Crozier then became an assistant to Bowman, and had a memorable moment before a game. Joe was sitting in the press box when he noticed a sign that was critical of Bowman had been posted on an Aud wall. He almost ran out of the press box and down the stairs to personally rip the sign off. You could never question Joe’s loyalty.
A different role
His job status changed once Scotty departed. He started working with the minor leaguers, but it was always a treat to sit and talk hockey around the Sabres’ office when he had the time to do so … which he always did. When the Sabres started changing head coaches with alarming frequency in that era, I heard that Joe had volunteered to make a comeback and coach the team. But he was told a return to the early 1970s wouldn’t happen – perhaps because the team knew of his mental health issues would always be lurking.
But Joe figured out a way to hang around – which was good news for us.

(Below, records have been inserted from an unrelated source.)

(** The registry is the static list in every state the process reaches. *)
Lemma reachable_registry w : reachable w -> registry w = MOCK_MODELS.
Proof.
  induction 1 as [e|w rq _ IH].
  - reflexivity.
  - rewrite serve_registry. exact IH.
Qed.

(** [find_model] returns the first record of the given type. *)
Lemma find_model_first l t m :
  find_model l t = Some m <->
  exists l1 l2, l = (l1 ++ m :: l2)%list /\ mr_type m = t /\
                (forall m', In m' l1 -> mr_type m' <> t).
Proof.
  unfold find_model. induction l as [|a l IH]; cbn.
  - split; [discriminate|]. intros (l1 & l2 & Hl & _). destruct l1; discriminate.
  - destruct (String.eqb_spec (mr_type a) t) as [Heq|Hne].
    + split.
      * intros [= <-]. exists [], l. cbn. repeat split; auto.
      * intros (l1 & l2 & Hl & Hm & Hfirst). destruct l1 as [|b l1]; cbn in Hl.
        -- congruence.
        -- injection Hl as <- _. exfalso. apply (Hfirst a); cbn; auto.
    + rewrite IH. split.
      * intros (l1 & l2 & -> & Hm & Hfirst). exists (a :: l1), l2. cbn.
        repeat split; auto. intros m' [<-|Hin]; auto.
      * intros (l1 & l2 & Hl & Hm & Hfirst). destruct l1 as [|b l1]; cbn in Hl.
        -- injection Hl as -> _. contradiction.
        -- injection Hl as <- ->. exists l1, l2. repeat split; auto.
           intros m' Hin. apply Hfirst. cbn. auto.
Qed.
(* ================================================================== *)
(** * The bounded deque keeps the newest items *)

Section Deque.
Variable A : Type.
Implicit Types (d : deque A) (l xs : list A) (x : A).

Lemma skipn_S_tl : forall k l, skipn (S k) l = tl (skipn k l).
Proof.
  induction k as [|k IH]; intros [|a l]; simpl; auto.
  apply (IH l).
Qed.

Lemma window_length : forall n l, length (window n l) = Nat.min n (length l).
Proof.
  intros n l. unfold window. rewrite length_skipn. lia.
Qed.

Lemma window_short : forall n l, length l <= n -> window n l = l.
Proof.
  intros n l H. unfold window.
  replace (length l - n) with 0 by lia. reflexivity.
Qed.

(** The window after one more element is the old window with the element
    added and, if that is too long, without its first element: what
    [append] does. *)
Lemma window_snoc : forall n l x,
  window n (l ++ [x]) =
  if n <? length (window n l ++ [x]) then tl (window n l ++ [x])
  else window n l ++ [x].
Proof.
  intros n l x.
  rewrite length_app, window_length. simpl length.
  unfold window. rewrite length_app. simpl length.
  destruct (Nat.ltb_spec n (Nat.min n (length l) + 1)) as [Hlt|Hge].
  - replace (length l + 1 - n) with (S (length l - n)) by lia.
    rewrite skipn_S_tl, skipn_app.
    replace (length l - n - length l) with 0 by lia. reflexivity.
  - replace (length l + 1 - n) with 0 by lia.
    replace (length l - n) with 0 by lia. reflexivity.
Qed.

Lemma appends_snoc : forall xs x d, appends (xs ++ [x]) d = append x (appends xs d).
Proof.
  intros. unfold appends. rewrite fold_left_app. reflexivity.
Qed.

I remember in 1991 that one of the conversation points of training camp was a free agent named Bob Fleming. He was a minor leaguer who ran up some penalty minutes while scoring a few goals. But he hadn’t played in a couple of years, and we all wondered what he was doing in camp. I asked Joe how he looked. “He can fight,” Crozier said a little mournfully. “Can’t play … but he can fight.”
At one point the talk in the office was Joe talked management into spreading a one-year contract out over two years, so he could stay in the organization. Then he picked up a valuable friend with the arrival of team executive Larry Quinn. After that, Crozier served a variety of roles – including ticket salesman – as something of a team ambassador. It was easy to tell Quinn liked to have him around.
Larry once told me a story about how the Sabres were hoping to bring the Frozen Four to Buffalo in the late 1990s. Joe came along as a good-luck charm. He had a prepared statement to make to the guys in suits from the NCAA. However, that speech didn’t last long. He threw away the text and spoke from the heart. “Guys, you’ve gotta give us this,” he said. “Buffalo’s hurting. We need something like this.” Quinn loved it.
Eventually, Crozier’s health deteriorated, and he had to learn to live without hockey to some extent. Still, I’d bump into him around town, and he’d always greet me with over-the-top enthusiasm. He usually grabbed a stranger to tell him or her how smart I was or something. Yes, Joe could be a little full of malarkey, but it was easy to tell that down deep he cared. I’d also bump into son Rich, a hockey coach at St. Joe’s, and always asked to be remembered to Joe. The photo above is from the last time I saw Joe, in 2017. You could tell he’d gone through some tough times, but he still lit up when he saw me.
It’s a little tough to believe that it was about 50 years ago when, as a high school kid in Clarence, I watched Joe behind the bench at Sabre games. I’m so glad I got to see what that guy was really like. I’ll smile whenever I think of “Joe the Crow”/“Uncle Joe” in the years to come.